Although PFS was no different between treatment groups survival was extended by around three months and the study was stopped early for efficacy.

Keytruda OS results in second-line bladder cancer
Study   All comers   PD-L1-high patients
Keynote-045   (NCT02256436) 10.3mth vs 7.4mth (21.1% ORR) 8.0mth vs 5.2mth (21.6% ORR)

This therefore would seem to be the bar for Range to cross when it comes to the survival read out, which Lilly expects in mid-2018. As has been shown frequently in the past, a hit on PFS is no guarantee of success down the line.

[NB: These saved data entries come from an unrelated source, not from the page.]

(* ===== verification/Programs.v ===== *)
(** Small programs beside the libraries: the delays measured by
    [muduo/base/tests/BlockingQueue_bench.cc] and [Thread_bench.cc], the times of
    [muduo/clog/tests/simple_test.c], and the interfaces listed by
    [src/src/network/libpcap/self_ifaddrlist.c]. *)

From stdpp Require Import sorting.
From S2P Require Import Prelude CString Double Timestamp QueueTest.

Open Scope Z_scope.

(** ** Delays *)

(** [static_cast<int>(x)]. *)
Definition double_to_int (x : double) : outcome Z :=
  match double_trunc x with
  | Some z => if decide (in_int z) then mret z else Undef BadConversion
  | None => Undef BadConversion
  end.

(** [static_cast<int>(timeDifference(now, t) * 1000000)]. *)
Definition bench_delay (now t : Z) : outcome Z :=
  d ← timeDifference now t;
  double_to_int (dmul d (double_of_Z 1000000)).

(** [++delays[delay]] *)
Definition count_delay (delay : Z) (delays : gmap Z Z) : outcome (gmap Z Z) :=
  n ← int_ (default 0 (delays !! delay) + 1);
  mret (<[delay:=n]> delays).

(** [threadFunc2] of [Thread_bench.cc]. *)
Definition threadFunc2 (start now : Z) (g_delays : gmap Z Z) : outcome (gmap Z Z) :=
  delay ← bench_delay now start;
  count_delay delay g_delays.

(** The loop of [Bench::threadFunc] on the values it takes, each with the time it
    was taken at. *)
Fixpoint bench_worker (taken : list (Z * Z)) (delays : gmap Z Z) : outcome (gmap Z Z) :=
  match taken with
  | [] => mret delays
  | (t, now) :: taken =>
      delays ← (if Timestamp_valid t then threadFunc2 t now delays else mret delays);
      if Timestamp_valid t then bench_worker taken delays else mret delays
  end.

Definition delay_line (tid : Z) (e : Z * Z) : bytes :=
  lit "tid = " ++ print_d tid ++ lit ", delay = " ++ print_d e.1 ++ lit ", count = " ++
  print_d e.2 ++ [LF].

Definition key_le (e f : Z * Z) : Prop := e.1 ≤ f.1.
#[global] Instance key_le_dec e f : Decision (key_le e f).
Proof. unfold key_le. apply _. Defined.

(** What a worker prints behind its loop, in the order of [std::map]. *)
Definition delay_lines (tid : Z) (delays : gmap Z Z) : bytes :=
  mjoin (delay_line tid <$> merge_sort key_le (map_to_list delays)).

(** The queue of [Bench] with [n] workers: [run] puts the time stamps and
    [joinAll] the invalid one, once for every worker. *)
Definition BlockingQueue_bench (stamps : list Z) (n : nat) : test_state Z → test_state Z → Prop :=
  test_step None Timestamp_invalid stamps n.

(** The number of measurements in a table. *)
Definition measured (delays : gmap Z Z) : Z := map_fold (λ _ n total, n + total) 0 delays.

Lemma measured_insert d n delays :
  measured (<[d:=n]> delays) = n - default 0 (delays !! d) + measured delays.
Proof.
  unfold measured. rewrite <- insert_delete_eq.
  rewrite map_fold_insert_L by (rewrite ?lookup_delete_eq; done || (intros; lia)).
  destruct (delays !! d) as [m|] eqn:E; cbn [default from_option id].
  - rewrite (map_fold_delete_L _ _ d m delays) by (done || (intros; lia)). lia.
  - rewrite delete_id by done. lia.
Qed.

(** A count never exceeds the number of measurements. *)
Definition counts_ok (delays : gmap Z Z) : Prop :=
  map_Forall (λ _ n, 0 ≤ n ≤ measured delays) delays.

Lemma count_delay_ok d delays :
  counts_ok delays → 0 ≤ measured delays < INT_MAX →
  wp (count_delay d delays) (λ delays', counts_ok delays' ∧ measured delays' = 1 + measured delays).
Proof.
  intros Hok Hm. unfold count_delay.
  assert (Hd : 0 ≤ default 0 (delays !! d) ≤ measured delays).
  { destruct (delays !! d) as [n|] eqn:E; cbn; [exact (Hok d n E)|lia]. }
  rewrite int_bind by (unfold in_int, INT_MIN, INT_MAX in *; lia). apply wp_mret.
  assert (E : measured (<[d:=default 0 (delays !! d) + 1]> delays) = 1 + measured delays)
    by (rewrite measured_insert; lia).
  split; [|exact E]. unfold counts_ok. rewrite E. intros k n Hk.
  apply lookup_insert_Some in Hk as [[_ <-]|[_ Hk]]; [lia|]. specialize (Hok k n Hk). cbn in Hok. lia.
Qed.

(** A worker that measures whatever it takes before the invalid time stamp counts
    every one of these measurements. *)
Lemma bench_worker_counts taken now rest :
  Forall (λ e, Timestamp_valid e.1 = true ∧ ∃ d, bench_delay e.2 e.1 = Ret d) taken →
  zlen taken ≤ INT_MAX →
  wp (bench_worker (taken ++ (Timestamp_invalid, now) :: rest) ∅) (λ delays,
    measured delays = zlen taken).
Proof.
  intros Ht Hlen. assert (H : ∀ delays, counts_ok delays → 0 ≤ measured delays →
    measured delays + zlen taken ≤ INT_MAX →
    wp (bench_worker (taken ++ (Timestamp_invalid, now) :: rest) delays) (λ delays',
      measured delays' = measured delays + zlen taken)).
  { clear Hlen. induction Ht as [|[t n] taken [Hv [d Hd]] Ht IH]; intros delays Hok H0 Hmax.
    { cbn. unfold zlen. cbn. lia. }
    assert (E : zlen ((t, n) :: taken) = 1 + zlen taken) by (unfold zlen; cbn [length]; lia).
    rewrite E in *. assert (0 ≤ zlen taken) by (unfold zlen; lia). cbn [fst snd] in Hv, Hd.
    cbn [app bench_worker]. rewrite Hv. unfold threadFunc2. rewrite Hd, Ret_bind. apply wp_bind.
    eapply wp_mono; [apply count_delay_ok; [done|lia]|]. intros delays' [Hok' Hm'].
    eapply wp_mono; [apply IH; [done|lia..]|]. cbn. lia. }
  eapply wp_mono; [apply H|]; [by intros ? ?|done|by change (measured ∅) with 0|].
  intros delays ->. by change (measured ∅) with 0.
Qed.

(** Delays of whole seconds are exact, *)
Lemma bench_delay_seconds t n :
  in_int (n * kMicroSecondsPerSecond) → in_long (t + n * kMicroSecondsPerSecond) → in_long t →
  bench_delay (t + n * kMicroSecondsPerSecond) t = Ret (n * kMicroSecondsPerSecond).
Proof.
  intros Hn Hhigh Ht. unfold bench_delay.
  assert (Hn' : - 2 ^ 31 ≤ n * kMicroSecondsPerSecond < 2 ^ 31)
    by (unfold in_int, INT_MIN, INT_MAX in Hn; lia).
  destruct (whole_seconds_exact t n) as [_ Hd]; [lia|done|done|].
  apply wp_iff in Hd as (d & -> & Hd & _). rewrite Ret_bind.
  pose proof (dmul_integer d (double_of_Z 1000000) n 1000000 Hd
    (double_of_Z_integer 1000000 eq_refl)) as Hm.
  change kMicroSecondsPerSecond with 1000000 in *. specialize (Hm ltac:(lia)).
  unfold double_to_int. rewrite (double_trunc_integer _ _ Hm). by rewrite decide_True.
Qed.

(** and one of 249 microseconds is counted as 248. *)
Example bench_delay_low :
  bench_delay 1527000000000249 1527000000000000 = Ret 248 ∧
  bench_delay 1527000000000250 1527000000000000 = Ret 250.
Proof. by vm_compute. Qed.

Example bench_worker_prints :
  (delays ← bench_worker
     [(1527000000000000, 1527000000000250); (1527000000001000, 1527000000001003);
      (1527000000002000, 1527000000002249); (1527000000003000, 1527000000003250);
      (Timestamp_invalid, 1527000000004000)] ∅;
   mret (delay_lines 7 delays)) =
  Ret (lit "tid = 7, delay = 3, count = 1" ++ [LF] ++ lit "tid = 7, delay = 248, count = 1" ++ [LF] ++
       lit "tid = 7, delay = 250, count = 2" ++ [LF]).
Proof. by vm_compute. Qed.

(** ** simple_test *)

(** [get_time_gap] on [(tv_sec, tv_nsec)]: what it leaves in [*new_tp] and
    [*out_tp]. The difference in its first line is not stored. *)
Definition get_time_gap (old_tp new_tp : Z * Z) : outcome ((Z * Z) * (Z * Z)) :=
  new_tp ← (if new_tp.2 <? old_tp.2
            then
              _ ← long_ (new_tp.1 - 1);
              nsec ← long_ (new_tp.2 + 999999999);
              mret (new_tp.1, nsec)
            else mret new_tp);
  sec ← long_ (new_tp.1 - old_tp.1);
  nsec ← long_ (new_tp.2 - old_tp.2);
  mret (new_tp, (sec, nsec)).

Definition LOG_WRITE_NUM : Z := 1000000.

(** A turn of the outer loop, on what the clock answers around the messages. *)
Definition inner_line (old_tp new_tp : Z * Z) : outcome ((Z * Z) * bytes) :=
  '(new_tp, out_tp) ← get_time_gap old_tp new_tp;
  ns ← long_ (out_tp.1 * 1000000000);
  ns ← long_ (ns + out_tp.2);
  mret (new_tp, lit "inner : " ++ print_d out_tp.1 ++ lit "." ++ print_pad 9 out_tp.2 ++
                lit ", per: " ++ print_d (Z.quot ns LOG_WRITE_NUM) ++ lit "(ns)" ++ [LF]).

Fixpoint inner_lines (clocks : list ((Z * Z) * (Z * Z))) (new_tp : option (Z * Z))
    : outcome (option (Z * Z) * bytes) :=
  match clocks with
  | [] => mret (new_tp, [])
  | (old, new) :: clocks =>
      '(new, line) ← inner_line old new;
      '(new_tp, out) ← inner_lines clocks (Some new);
      mret (new_tp, line ++ out)
  end.

(** What [main] prints, where the argument is the number of the pairs of answers;
    [new_tp] has no value before the first turn. *)
Definition simple_test (clocks : list ((Z * Z) * (Z * Z))) : outcome bytes :=
  '(new_tp, out) ← inner_lines clocks None;
  match new_tp with
  | None => Undef Uninitialised
  | Some t => mret (out ++ lit "total " ++ print_d t.1 ++ lit "." ++ print_pad 9 t.2 ++ [LF])
  end.

Definition nanoseconds (t : Z * Z) : Z := t.1 * 1000000000 + t.2.
Definition time_ok (t : Z * Z) : Prop := 0 ≤ t.1 ≤ INT_MAX ∧ 0 ≤ t.2 < 1000000000.

(** The gap is right where the nanoseconds grow, and otherwise a second less one
    nanosecond too long. *)
Lemma get_time_gap_spec old new :
  time_ok old → time_ok new →
  wp (get_time_gap old new) (λ '(_, out),
    nanoseconds out = nanoseconds new - nanoseconds old +
                      (if new.2 <? old.2 then 999999999 else 0)).
Proof.
  unfold time_ok, INT_MAX, nanoseconds. intros Ho Hn. unfold get_time_gap.
  assert (in_long (new.1 - old.1) ∧ in_long (new.2 - old.2) ∧ in_long (new.1 - 1) ∧
    in_long (new.2 + 999999999) ∧ in_long (new.2 + 999999999 - old.2)) as (H1 & H2 & H3 & H4 & H5)
    by (unfold in_long, LONG_MIN, LONG_MAX; lia).
  destruct (new.2 <? old.2); rewrite ?long_bind, ?mret_bind by done; cbn [fst snd];
    rewrite !long_bind by done; apply wp_mret; cbn [fst snd]; lia.
Qed.

Example simple_test_prints :
  simple_test [((0, 999999990), (1, 10))] =
    Ret (lit "inner : 1.000000019, per: 1000(ns)" ++ [LF] ++ lit "total 1.1000000009" ++ [LF]) ∧
  simple_test [] = Undef Uninitialised.
Proof. by vm_compute. Qed.

(** ** self_ifaddrlist *)

(** A device of [pcap_findalldevs]: its name and the number of its addresses. *)
Record pcap_if := { dev_name : bytes; addresses : nat }.

(** The result and what is printed on the two streams; [devlist] is the answer of
    [pcap_findalldevs], [None] for -1 with the text of [err]. The lines that count
    addresses are not compiled. *)
Definition self_getaddrlist (devlist : option (list pcap_if)) (err : bytes) : Z * bytes * bytes :=
  let nipaddr := 0 in
  match devlist with
  | None => (-1, [], lit "error in pcap_findalldevs:" ++ cstr err)
  | Some devs =>
      (nipaddr,
       mjoin ((λ d, mjoin (replicate (addresses d) (lit "--->name : " ++ dev_name d ++ [LF]))) <$> devs),
       [])
  end.

(** The answer says nothing of the addresses: it is 0 for every list of devices. *)
Lemma self_getaddrlist_counts_nothing devs err :
  (self_getaddrlist (Some devs) err).1.1 = 0.
Proof. done. Qed.

Example self_getaddrlist_prints :
  self_getaddrlist (Some [{| dev_name := lit "lo"; addresses := 2 |};
                          {| dev_name := lit "usbmon0"; addresses := 0 |};
                          {| dev_name := lit "eth0"; addresses := 1 |}]) [] =
  (0, lit "--->name : lo" ++ [LF] ++ lit "--->name : lo" ++ [LF] ++ lit "--->name : eth0" ++ [LF], []).
Proof. by vm_compute. Qed.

Cyramza is a pretty big deal for Lilly – EvaluatePharma ranks it as the company’s fifth most important sales growth driver – and alongside abemaciclib the antibody is hugely important for its oncology efforts. Approvals in lung, gastric and colorectal cancers are already in the bag; extension into bladder cancer would strengthen the franchise further.

Sales are forecast to hit $1.2bn by 2022, consensus data show, with bladder already representing some of this expected growth.

The danger for the anti-angiogenic agent – in bladder but also other indications – is that it might become irrelevant as immuno-oncology approaches encroach (Therapy focus – Immunotherapy crowds bladder cancer space, May 2, 2017).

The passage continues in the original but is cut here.